Un octroi de brevet en Afrique du Sud
Dans l’histoire, Dabus restera comme la première intelligence artificielle à avoir été reconnue comme inventeur. En effet, la technologie développée par l’ingénieur Stephen Thaler vient de se voir attribuer un brevet après avoir déposé sa demande en Afrique du Sud.
Cela fait désormais plus de deux ans que l’avocat Ryan Abbot et son équipe, The Artificial Inventor Project, essayent de faire reconnaître Dabus comme inventeur d’un brevet. L’invention en elle-même n’a rien de transcendant, il s’agit d’un récipient alimentaire qui est arrivé à mieux conserver la chaleur que les récipients sur le marché. Cependant, cette invention n’est pas l’œuvre d’un humain mais d’un « moteur créatif, capable de générer de nouvelles idées et des inventions complètes » selon son concepteur.
Alors que le collectif s’est vu refuser toutes ses demandes jusqu’à présent (USA, RU, UE, etc.) la décision de l’office des brevets sud-africain du 29 juillet 2021 vient enfin récompenser les efforts derrière ce projet. Cette décision provoque-t-elle pour autant un retentissement aux allures révolutionnaires dans le monde de la propriété intellectuelle ?
Pas vraiment, à en croire certains détracteurs. Premièrement, il est bon de rappeler qu’un brevet est un titre national, et que sa protection ne s’étend donc qu’au(x) pays ayant délivré(s) tel brevet. De plus, selon Kirk Hartung (cité par IPWatchDog), cette décision est à nuancer. Selon l’avocat américain spécialisé en droits intellectuels, cet octroi s’explique par le fait que la législation sud-africaine ne définit pas le terme « inventeur » et qu’il n’y existe pas réellement d’examen de fond, pour autant que les documents soient remplis correctement. Ryan Abbot, quant à lui, a tenu à rappeler que ses demandes de brevet antérieures avaient déjà réussi à passer l’examen de fond au Royaume-Uni et à l’Office européen des brevets mais avaient échoué pour des raisons de forme.
Porte entrouverte en Australie
Aussi étonnant que cela puisse paraître, il s’avère qu’un deuxième évènement relatif aux brevets et à l’IA s’est produit récemment.
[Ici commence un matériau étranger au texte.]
(** ** What a reader promises *)

(** A reader's loop adds each byte's seven bits where they belong: [w] is its word,
    [sh] where it is. *)
Class reads_uleb (w : Z) (loop : Z -> Z -> list Z -> option (Z * list Z)) : Prop := {
  ru_more v sh b p : 0 <= sh < w -> 128 <= b < 256 ->
    loop v sh (b :: p) = loop (Z.lor v (uwrap w ((b - 128) * 2 ^ sh))) (sh + 7) p;
  ru_last v sh b p : 0 <= sh < w -> 0 <= b < 128 ->
    loop v sh (b :: p) = Some (Z.lor v (uwrap w (b * 2 ^ sh)), p) }.

(** The last byte of a signed number, by its own sign. *)
Definition sbyte (b : Z) : Z := if b <? 64 then b else b - 128.

Class reads_sleb (w : Z) (loop : Z -> Z -> list Z -> option (Z * list Z)) : Prop := {
  rs_more v sh b p : 0 <= sh -> sh + 7 < w -> 128 <= b < 256 ->
    loop v sh (b :: p) = loop (Z.lor v (uwrap w ((b - 128) * 2 ^ sh))) (sh + 7) p;
  rs_last v sh b p : 0 <= sh < w -> 0 <= b < 128 -> 0 <= v < 2 ^ sh ->
    b < 64 \/ sh + 7 < w \/ 64 <= sh + 7 ->
    loop v sh (b :: p) = Some (swrap w (v + sbyte b * 2 ^ sh), p) }.

(** Bits that come in above those that are there. *)
Lemma lor_above w v x sh : 0 <= sh <= w -> 0 <= v < 2 ^ sh ->
  exists y, uwrap w (x * 2 ^ sh) = y * 2 ^ sh /\ Z.lor v (uwrap w (x * 2 ^ sh)) = v + y * 2 ^ sh /\
    eqw w (y * 2 ^ sh) (x * 2 ^ sh).
Proof.
  intros Hw Hv. exists (x mod 2 ^ (w - sh)).
  assert (E : uwrap w (x * 2 ^ sh) = x mod 2 ^ (w - sh) * 2 ^ sh).
  { unfold uwrap. replace (2 ^ w) with (2 ^ (w - sh) * 2 ^ sh) by (rewrite <- Z.pow_add_r by lia; f_equal; lia).
    pose proof (pow2_pos sh ltac:(lia)). pose proof (pow2_pos (w - sh) ltac:(lia)). by rewrite Z.mul_mod_distr_r by lia. }
  split; [done|]. rewrite E. split; [apply lor_add_shift; lia|]. rewrite <- E. apply eqw_uwrap. lia.
Qed.

Lemma lor_exact w v x sh : 0 <= sh <= w -> 0 <= v < 2 ^ sh -> 0 <= x * 2 ^ sh < 2 ^ w ->
  Z.lor v (uwrap w (x * 2 ^ sh)) = v + x * 2 ^ sh.
Proof. intros Hw Hv Hx. rewrite uwrap_small by done. apply lor_add_shift; lia. Qed.

Section ReadU.
Context (w : Z) (loop : Z -> Z -> list Z -> option (Z * list Z)) `{!reads_uleb w loop}.
(** Loads and stores: a register and an offset, or two registers and an offset. *)
Definition sp_check (lo n mask : Z) (f : Z -> Z -> bool) : bool :=
  all_in lo 32 (fun r => all_in 0 n (fun i => if Z.land i mask =? 0 then f r i else true)).
Lemma sp_check_spec lo n mask f : sp_check lo n mask f = true ->
  forall r i, lo <= r < 32 -> offset_ok i n mask = true -> f r i = true.
Proof.
  unfold offset_ok. intros H r i Hr [[? ?]%andb_true_iff M]%andb_true_iff.
  exact (if_true _ _ (all_in_spec _ _ _ (all_in_spec _ _ _ H r Hr) i ltac:(lia)) M).
Qed.
Definition reg_check (n mask : Z) (f : Z -> Z -> Z -> bool) : bool :=
  all_in 8 16 (fun r => all_in 8 16 (fun q => all_in 0 n (fun i => if Z.land i mask =? 0 then f r q i else true))).
Lemma reg_check_spec n mask f : reg_check n mask f = true ->
  forall r q i, 8 <= r < 16 -> 8 <= q < 16 -> offset_ok i n mask = true -> f r q i = true.
Proof.
  unfold offset_ok. intros H r q i Hr Hq [[? ?]%andb_true_iff M]%andb_true_iff.
  exact (if_true _ _ (all_in_spec _ _ _ (all_in_spec _ _ _ (all_in_spec _ _ _ H r Hr) q Hq) i ltac:(lia)) M).
Qed.

(** A store's offset is split around the registers. *)
Definition sword (op f3 rs1 rs2 i : Z) : Z := iword op (i mod 32) f3 rs1 (rs2 + 2 ^ 5 * (i / 32)).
Et encore une fois, il s’agit de l’intelligence Dabus au centre du débat.
Parmi les pays ayant déjà refusé d’attribuer la titularité du brevet à Dabus se trouvait l’Australie, déclarant qu’un être humain devait être désigné comme inventeur. C’est du moins ce qu’avait estimé le commissaire-adjoint aux brevets australien en précisant que, malgré que le terme d’inventeur ne soit pas défini dans le Patent Act de 1991 qui régit la matière du brevet, il aurait été compris comme désignant des personnes physiques, même si des machines étaient utilisées comme outils.
Pour autant, un jugement rendu vendredi dernier par la Cour fédérale a décidé d’annuler cette décision et de renvoyer l’affaire à la commission pour que celle-ci puisse faire l’objet d’un nouvel examen. Dans ses conclusions, le juge Beache semble reconnaître le rôle étendu que peut jouer l’IA dans la recherche pharmaceutique et indique ne pas vouloir adopter une vision étroite de la notion d’inventeur.
Étant donné la portée mondiale du sujet et la position inédite de la Cour fédérale australienne, il est très probable que cette décision fasse l’objet d’un appel. Quoi qu’il en soit, ces avancées, aussi minimes soient-elles, permettent d’entrevoir la possibilité qu’une intelligence artificielle se voie un jour considéré comme inventeur.